Generation C(ynical)

With the first month of the new year coming to a close, I’m left sensing the same old aroma of destitute oozing from the pores of my generation.  For the longest time I could not trace, or deduce its origin, but its stench rose up with the passing of each year nonetheless.  It’s particularly evident in the restlessness we exhibit towards our relations with the rest of the world.  Our attention span is gradually eroding away, as we become unable to focus on one thing long enough to satisfactory digest any of it.  In turn, we try to substitute this defect by focusing on several things at once, but never registering enough of anything to feel fully content with ourselves, making us dependent on a continuous supply of novel information and content to keep us entertained (often confused erroneously with being happy).  We have by necessity become accustomed to multitasking everything, not as a result of a higher functionality, but out of a never ending search for higher stimuli.  We want to be part of something grand, and we are sure that ours is the era of unparalleled social transformation, but as we look around our search is left unfulfilled by the unimpressive characters that bumble before us to signal the beginning of the new epoch.

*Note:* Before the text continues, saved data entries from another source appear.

(** A connection that the cancel loop of [callback_gotresponse] did not
    reach goes on forwarding requests after [failed] is set. *)
Lemma unstopped_connection_forwards :
  failed half_stopped = true /\
  bookkeeping 101%nat half_stopped = Some (true, 0) /\
  run half_stopped [quiet (gotrequest 101%nat (Some []) 202%nat)]
  = Some forwarded_late /\
  failed forwarded_late = true /\
  bookkeeping 101%nat forwarded_late = Some (true, 1) /\
  fwds forwarded_late !! 202%nat = Some (Forwardee 101%nat [] InQueue).
Proof. conj_compute. Qed.

(** The failure path of [callback_gotresponse] reads freed memory when the
    failed request was the last thing keeping its connection: [reqdone]
    drops the connection and the callback goes on to read [S->dstate] and
    [S->next]. *)
Lemma failure_response_reads_freed_connection :
  running half_closed /\
  bookkeeping 100%nat half_closed = Some (false, 1) /\
  enabled half_closed older_request_fails = true /\
  step half_closed older_request_fails = Undefined.
Proof.
  split.
  - eapply (after_init_running [3] 4 request_then_eof).
    + unfold SIZE_MAX. lia.
    + vm_compute. reflexivity.
  - conj_compute.
Qed.

(** ** Consequences of the invariants *)

(** X17.  Admission bound for a positive limit: never more than [maxconn]
    connections, whatever the callbacks return. *)
Lemma admission_bound w :
  reachable w -> 1 <= nsock_active_max w ->
  0 <= nsock_active w <= nsock_active_max w.
Proof.
  intros Hr Hpos. destruct (reachable_WInv w Hr) as (l & _ & Hn & (_ & Hle & _)).
  unfold cap in Hle. lia.
Qed.

(** X18.  Before the target fails, and for a positive limit, accepts are
    armed on every listener exactly when there is room. *)
Lemma accepts_armed_before_failure w L :
  running w -> 1 <= nsock_active_max w -> failed w = false ->
  L ∈ sock_listen w ->
  (accept_cookie L = true <-> nsock_active w < nsock_active_max w).
Proof.
  intros Hr Hpos Hnf HL.
  destruct (reachable_WInv w (running_reachable w Hr))
    as (l & _ & _ & (_ & _ & Harm)).
  destruct (running_SInv w Hr) as [_ Hopen]. split.
  - intros Harmed. unfold cap in Harm.
    assert (Hany : any_armed w) by (apply Exists_exists; eauto).
    specialize (Harm Hany). lia.
  - intros Hlt. specialize (Hopen Hnf Hlt). unfold all_armed in Hopen.
    rewrite Forall_forall in Hopen. auto.
Qed.
(** * EmissionTracker backend: token verification, tenant context, admin gate

    A shallow embedding of the trust pipeline of the backend
    ([app/auth/cognito.py], [app/dependencies.py], [app/routers/admin.py],
    [app/models/tenant.py], [scripts/seed_superadmin.py]) and the proofs of
    its specified properties.

    Conventions.  A Python function that may raise becomes a function into
    [result]; one that also touches process-wide or session state becomes a
    [prog S A], a state-and-exception monad over the state [S].  The network,
    the clock and the identity provider's user pool are parameters. *)

From Stdlib Require Import ZArith NArith Ascii String.
From stdpp Require Import base option list gmap strings pretty.

Local Open Scope string_scope.
Local Open Scope Z_scope.

(** ** Exceptions and results *)

Module Http.

(** [jwt.exceptions]: the subclasses of [InvalidTokenError] that
    [jwt.get_unverified_header] and [jwt.decode] raise. *)
Inductive jwt_exception :=
| DecodeError (msg : string)
| InvalidAlgorithmError
| InvalidSignatureError
| InvalidIssuedAtError
| ImmatureSignatureError (claim : string)
| ExpiredSignatureError
| InvalidAudienceError.

(** [str(e)] for those exceptions: the message the library attaches. *)
Definition str (e : jwt_exception) : string :=
  match e with
  | DecodeError msg => msg
  | InvalidAlgorithmError => "The specified alg value is not allowed"
  | InvalidSignatureError => "Signature verification failed"
  | InvalidIssuedAtError => "Issued At claim (iat) must be an integer."
  | ImmatureSignatureError claim =>
      "The token is not yet valid (" ++ claim ++ ")"
  | ExpiredSignatureError => "Signature has expired"
  | InvalidAudienceError => "Invalid audience"
  end.

(** Every exception class that the modelled code can see. *)
Inductive exn :=
| HTTPException (status_code : Z) (detail : string)   (* fastapi *)
| InvalidTokenError (e : jwt_exception)               (* jwt *)
| InvalidKeyError                                     (* jwt, not an InvalidTokenError *)
| URLError (reason : string)                          (* urllib.error *)
| JSONDecodeError                                     (* json.loads *)
| KeyError (key : string)                             (* dict subscript *)
| MultipleResultsFound                                (* sqlalchemy.exc *)
| IntegrityError (constraint : string)                (* sqlalchemy.exc *)
| DataError (msg : string)                            (* sqlalchemy.exc *)
| ProgrammingError (msg : string)                     (* sqlalchemy.exc *)
| InvalidRequestError                                 (* sqlalchemy.exc *)
| ClientError (code : string).                        (* botocore.exceptions *)

Inductive result (A : Type) :=
| Return (a : A)
| Raise (e : exn).
Arguments Return {A} a.
Arguments Raise {A} e.

Definition HTTP_401_UNAUTHORIZED : Z := 401.
Definition HTTP_403_FORBIDDEN : Z := 403.
Definition HTTP_404_NOT_FOUND : Z := 404.
Definition HTTP_409_CONFLICT : Z := 409.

There is a banner that hangs above our heads, and it depressingly reads:  “No heroes here to be seen, no glory left for me.”  We desperately want relevance (just check out the wide array of YouTube videos; or even easier, look at the large number of blogs written by individuals eager to share their personality with an audience–including this one), but we have lost interest in the form this relevance can take.  We have given up on the notion of heroes who affirm life, what we desire now are a continuous supply of cynics.  We do not believe that, as a person, as a generation, as a species, glory can be achieved anymore in our social interactions, so we dare not try to even attempt it.  The revolutionary spirit has come to a screeching halt, and the occasional sparks of it seen across the world could very well be nothing more but the reflexive cry of an amnesia afflicted body.

Like our predecessors, we are eager to achieve, to innovate, to create, to socially progress, but we are constantly being told that our ambitions are misplaced; how we ought to look to the past for guidance rather than compose our own future.  Yes, we are being told that the generation that has brought about one of the largest gaps of global socioeconomic inequality in modern history, that has (and continues) to produce one economic blunder after another, whose self-appointed wisdom has left half the globe starved or reeling in anguish, is the generation we need to model ourselves after.  These are the individuals we are expected to emulate as a generation?  The “wise elders” we are to turn to for guidance?  We’d be better off seeking advise from recycled fortune cookies, then this group of chronic failures!  But they keep that banner solidly pinned over our heads, and condition us to believe that we are dependent on their leadership to endure the problems they have created.  And we go along with it, because tradition says we have to respect ancient wisdom, and we cannot violate traditions–can we?  Well, I don’t know about you, but I sure as hell can.  Because I choose to stand under a very different banner, one I have willingly nailed over my own head, and ask no one else to adopt, unless they so choose.  My banner holds no cynicism about the future, in fact it welcomes the coming of new eras, new innovations, new ideas and ideals.  It reads:  “For progress to occur, traditions must die.”

The concept of ancient wisdom is imaginary.  Had humanity always been concerned with being governed by the values of the dead, we’d still be stuck with our ancestors’ superstitious explanations of where the sun disappears to after it sets every night.  We cannot afford to conserve values that hold no relevance to us; we must adapt to a changing scenery, or (literally) die trying.